I don't know about you but one of the worst feelings I've had is the feeling of being unloved.  Have you ever noticed that nearly every commercial, magazine, secular book, tv program and movie seems to center around one thing...love, or the world's version...lust.  You are made to feel that unless you are in a relationship with someone that you are being deprived of the best life has to offer.  You are considered strange, or you are pitied if you are alone without a significant other.

A longing to be loved, to be cherished and wanted by another is one of our basic human desires.  One of the first things God did for Adam in the Garden of Eden was to provide a wife for him.

Genesis 2:18  "And the LORD God said, It is not good that the man should be alone;  I will make him an help meet for him."

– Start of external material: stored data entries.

(* ===== verification/KisClient.v ===== *)
(** The KIS OpenAPI transport: the settings of backend/config/settings.py that choose
    the credentials and admit the WebSocket address, and the token manager and the REST
    client of backend/core/data_collector/kis_client.py.

    The network, the clocks and the retry controller (tenacity) are parameters; the
    controller's documented behaviour is the class [Tenacity].  Texts of the messages the
    program makes up itself are left out ([JNull]).  [sent] is a ghost
    record of every request that left.  Times are microseconds. *)

From stdpp Require Import base option list strings.
From Stdlib Require Import ZArith Lia Ascii Floats.SpecFloat.
From S2P Require Import Prelude PyFloat PyDict PyFormat PyParse Constants Calendar.

(** * JSON values *)

Inductive JValue :=
  | JNull
  | JBool (b : bool)
  | JInt (z : Z)
  | JFloat (x : float)
  | JStr (s : string)
  | JArray (items : list JValue)
  | JObject (fields : list (string * JValue)).

(** [if v] *)
Definition truthy (v : JValue) : bool :=
  match v with
  | JNull => false
  | JBool b => b
  | JInt z => negb (z =? 0)
  | JFloat x => negb (feq x fzero)
  | JStr s => negb (bool_decide (s = ""))
  | JArray items => negb (bool_decide (length items = 0%nat))
  | JObject fields => negb (bool_decide (length fields = 0%nat))
  end.
(** [v == s] for a text [s] *)
Definition is_str (v : JValue) (s : string) : bool :=
  match v with JStr t => bool_decide (t = s) | _ => false end.

(** * Exceptions *)

Inductive exc :=
  | KISAPIError (code message : JValue)
  | HTTPStatusError (status : Z) (text : string)
  | HTTPError (class_name text : string)  (** the other exceptions of httpx *)
  | RetryError (last_attempt : exc)
  | OtherException (class_name text : string).

(** [int(v)] *)
Definition py_int_of (v : JValue) : result exc Z :=
  match v with
  | JBool b => Ok (if b then 1 else 0)
  | JInt z => Ok z
  | JFloat x => match trunc x with Some z => Ok z | None => Err (OtherException "ValueError" "") end
  | JStr s => match py_int s with Some z => Ok z | None => Err (OtherException "ValueError" "") end
  | _ => Err (OtherException "TypeError" "")
  end.
(** [v[k]] and [v.get(k)] of decoded JSON *)
Definition subscript (v : JValue) (k : string) : result exc JValue :=
  match v with
  | JObject fields => match dict_get k fields with Some x => Ok x | None => Err (OtherException "KeyError" k) end
  | _ => Err (OtherException "TypeError" "")
  end.
Definition get_or (v : JValue) (k : string) (d : JValue) : result exc JValue :=
  match v with
  | JObject fields => Ok (default d (dict_get k fields))
  | _ => Err (OtherException "AttributeError" "")
  end.

Lemma decoding_errors (v : JValue) (k : string) (d : JValue) e :
  py_int_of v = Err e ∨ subscript v k = Err e ∨ get_or v k d = Err e → ∃ c t, e = OtherException c t.
Proof. intros [H|[H|H]]; destruct v; cbn in H; repeat case_match; simplify_eq; eauto. Qed.

(** * KISSettings *)

Record KISCredential := {
  app_key : string;
  app_secret : string;
  account_no : string;
  account_prod : string;
  base_url : string;
  websocket_url : string;
}.
(** [KISCredential()] *)
Definition no_credential : KISCredential := {|
  app_key := ""; app_secret := ""; account_no := ""; account_prod := "01"; base_url := ""; websocket_url := "" |}.

Record KISSettings := {
  trading_mode : TradingMode;
  live : KISCredential;  (** the [live_...] fields *)
  demo : KISCredential;  (** the [demo_...] fields *)
  api_retry_count : Z;
  token_retry_count : Z;
  token_retry_max_wait : Z;
  ws_insecure_allow : string;
  ws_exception_ticket : string;
  ws_exception_expires_at : string;
}.

Module Settings.
Definition is_live (s : KISSettings) : bool := bool_decide (s.(trading_mode) = LIVE).
Definition is_demo (s : KISSettings) : bool := bool_decide (s.(trading_mode) = DEMO).
Definition is_backtest (s : KISSettings) : bool := bool_decide (s.(trading_mode) = BACKTEST).
Definition active_credential (s : KISSettings) : KISCredential :=
  if is_live s then s.(live) else if is_demo s then s.(demo) else no_credential.

Definition _parse_ws_insecure_allow (raw : string) : option bool :=
  let normalized := lower (strip raw) in
  if bool_decide (normalized = "true") then Some true
  else if bool_decide (normalized = "false") then Some false
  else None.

(** [datetime.strptime(s, "%Y-%m-%d")]: the fields as the format's regular
    expression takes them, nothing left over, and a date that exists. *)
Definition two (a b : ascii) : option Z :=
  match digit_value a, digit_value b with Some x, Some y => Some (x * 10 + y) | _, _ => None end.
Definition year_field (s : string) : option (Z * string) :=
  match s with
  | String a (String b (String c (String d rest))) =>
      match two a b, two c d with Some x, Some y => Some (x * 100 + y, rest) | _, _ => None end
  | _ => None
  end.
Definition short_field (lead : Z) (s : string) : option (Z * string) :=
  match s with
  | String a rest => match digit_value a with Some x => if lead <=? x then Some (x, rest) else None | None => None end
  | "" => None
  end.
(** [1[0-2]|0[1-9]|[1-9]] *)
Definition month_field (s : string) : option (Z * string) :=
  match s with
  | String a (String b rest) =>
      match two a b with
      | Some x => if (1 <=? x) && (x <=? 12) then Some (x, rest) else short_field 1 s
      | None => short_field 1 s
      end
  | _ => short_field 1 s
  end.
(** [3[0-1]|[1-2]\d|0[1-9]|[1-9]| [1-9]] *)
Definition day_field (s : string) : option (Z * string) :=
  match s with
  | String " " rest => short_field 1 rest
  | String a (String b rest) =>
      match two a b with
      | Some x => if (1 <=? x) && (x <=? 31) then Some (x, rest) else short_field 1 s
      | None => short_field 1 s
      end
  | _ => short_field 1 s
  end.
Definition days_in_month (y m : Z) : Z :=
  if m =? 12 then 31 else days_before_month y (m + 1) - days_before_month y m.
Definition strptime_date (s : string) : option Z :=
  match year_field s with
  | Some (y, String "-" s') =>
      match month_field s' with
      | Some (m, String "-" s'') =>
          match day_field s'' with
          | Some (d, "") => if (1 <=? y) && (d <=? days_in_month y m) then Some (date y m d) else None
          | _ => None
          end
      | _ => None
      end
  | _ => None
  end.

Inductive Refusal :=
  | SchemeNotAllowed
  | InvalidFlag  (** the [ValueError] of [_parse_ws_insecure_allow] *)
  | Insecure
  | NoTicket
  | NoExpiry
  | BadExpiry
  | Expired.

(** Microseconds of 23:59:59 UTC on day [d] *)
Definition end_of_day (d : Z) : Z := d * day_us + (time 23 59 + 59000000).

(** [now]: microseconds UTC, day 0 as in [date] *)
Definition validate_websocket_security (s : KISSettings) (environment : string) (now : Z) : result Refusal unit :=
  let is_production := bool_decide (environment = "production") in
  let ws_url := (active_credential s).(websocket_url) in
  if bool_decide (ws_url = "") then Ok tt
  else if negb (starts_with "ws://" ws_url || starts_with "wss://" ws_url) then Err SchemeNotAllowed
  else if starts_with "wss://" ws_url then Ok tt
  else if negb (is_production && is_live s) then Ok tt
  else
    match _parse_ws_insecure_allow s.(ws_insecure_allow) with
    | None => Err InvalidFlag
    | Some insecure_allow =>
        if negb insecure_allow then Err Insecure
        else if bool_decide (strip s.(ws_exception_ticket) = "") then Err NoTicket
        else if bool_decide (strip s.(ws_exception_expires_at) = "") then Err NoExpiry
        else
          match strptime_date (strip s.(ws_exception_expires_at)) with
          | None => Err BadExpiry
          | Some d => if end_of_day d <? now then Err Expired else Ok tt
          end
    end.

Example strptime_examples :
  strptime_date "2026-06-30" = Some (date 2026 6 30) ∧ strptime_date "2026-6-3" = Some (date 2026 6 3) ∧
  strptime_date "2026-02-29" = None ∧ strptime_date "2024-02-29" = Some (date 2024 2 29) ∧
  strptime_date "2026-12- 5" = Some (date 2026 12 5) ∧ strptime_date "2026-13-01" = None ∧
  strptime_date "2026-1-32" = None ∧ strptime_date "26-01-01" = None ∧ strptime_date "2026-01-011" = None ∧
  strptime_date "0000-01-01" = None ∧ strptime_date "2026-12-31" = Some (date 2026 12 31).
Proof. vm_compute. split_and!; reflexivity. Qed.
End Settings.

(** * The network *)

Record Headers := { authorization : JValue; h_appkey : string; h_appsecret : string; h_tr_id : string }.
Record Request := {
  method : string;
  url : string;
  headers : option Headers;
  params : option (list (string * string));
  body : option (list (string * string));
}.
(** [json]: the outcome of [response.json()] *)
Record Response := { status_code : Z; text : string; json : result exc JValue }.

Class Network (W : Type) := {
  http : Request → W → result exc Response * W;
  now : W → Z;
  monotonic : W → Z;
  sleep : Z → W → W;
}.

(** The token manager, the request clock of the client, and the network they live in *)
Record Client (W : Type) := {
  net : W;
  _access_token : JValue;
  _token_expires_at : option Z;
  _websocket_key : JValue;
  _last_request_time : Z;
  sent : list Request;
}.
Arguments net {W} _.
Arguments _access_token {W} _.
Arguments _token_expires_at {W} _.
Arguments _websocket_key {W} _.
Arguments _last_request_time {W} _.
Arguments sent {W} _.

(** [KISClient()] with its [KISTokenManager()] *)
Definition new_client {W} (w : W) : Client W := {|
  net := w; _access_token := JNull; _token_expires_at := None; _websocket_key := JNull;
  _last_request_time := 0; sent := [] |}.
Definition on_net {W} (f : W → W) (c : Client W) : Client W := {|
  net := f c.(net); _access_token := c.(_access_token); _token_expires_at := c.(_token_expires_at);
  _websocket_key := c.(_websocket_key); _last_request_time := c.(_last_request_time); sent := c.(sent) |}.
Definition set_access_token {W} (v : JValue) (c : Client W) : Client W := {|
  net := c.(net); _access_token := v; _token_expires_at := c.(_token_expires_at);
  _websocket_key := c.(_websocket_key); _last_request_time := c.(_last_request_time); sent := c.(sent) |}.
Definition set_expires_at {W} (t : Z) (c : Client W) : Client W := {|
  net := c.(net); _access_token := c.(_access_token); _token_expires_at := Some t;
  _websocket_key := c.(_websocket_key); _last_request_time := c.(_last_request_time); sent := c.(sent) |}.
Definition set_websocket_key {W} (v : JValue) (c : Client W) : Client W := {|
  net := c.(net); _access_token := c.(_access_token); _token_expires_at := c.(_token_expires_at);
  _websocket_key := v; _last_request_time := c.(_last_request_time); sent := c.(sent) |}.
Definition set_last_request_time {W} (t : Z) (c : Client W) : Client W := {|
  net := c.(net); _access_token := c.(_access_token); _token_expires_at := c.(_token_expires_at);
  _websocket_key := c.(_websocket_key); _last_request_time := t; sent := c.(sent) |}.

After my abusive marriage was over I found it very hard to go to church.  I had not been loved, cherished or protected during my marriage, but suddenly being on my own, alone, was extremely difficult.  I would sit at the back of the church and watch the couples in the pews in front of me.  Husbands with their arms around their wives shoulders, helping with the children.  I listened to the Pastor at times speaking about his wife, hearing the love and care in his voice as he talked about the one he loved.  There were many times I left church in tears, aching with loneliness and wanting more then anything to have a man love me, cherish me and protect me.  It hurt.  My best friend  and I would talk about this because she was in the same situation;  and I would say to her that I hoped these women knew just how much they were blessed to have husbands that loved them.  As time went on the ache got harder to bear.

I found myself starting to stay away from church.  I began to stay away from church suppers and socials because of the pain of being alone in a room filled with couples.  Depression set in.
The more I got bogged down in self-pity the more I started to think that God must not love me either.  I began to wonder why He would let me have a life like I had endured and then allow me to end up alone.  One day I came across these verses.

Psalms 40:17  "But I am poor and needy;  yet the Lord thinketh upon me:"

Jeremiah 29:11-13  "For I know the thoughts that I think toward you, saith the LORD, thoughts of peace, and not of evil, to give you an expected end.  Then shall ye call upon me, and ye shall go and pray unto me, and I will hearken unto you.  And ye shall seek me and find me, when ye shall search for me with all your heart."

As I began to think on this the Lord slowly opened my eyes to the fact that everything that I was longing for, to be loved, cherished and protected, I already had...IN HIM! 

Jeremiah 31:3 "...Yea, I have loved thee with an everlasting love..."

Song of Solomon 7:10  "I am my beloved's, and his desire is toward me."

Psalms 61:1-4  "Hear my cry, O God; attend unto my prayer.  From the end of the earth will I cry unto thee, when my heart is overwhelmed:  lead me to the rock that is higher than I.  For thou hast been a shelter for me, and a strong tower from the enemy.  I will abide in thy tabernacle for ever:  I will trust in the covert of thy wings."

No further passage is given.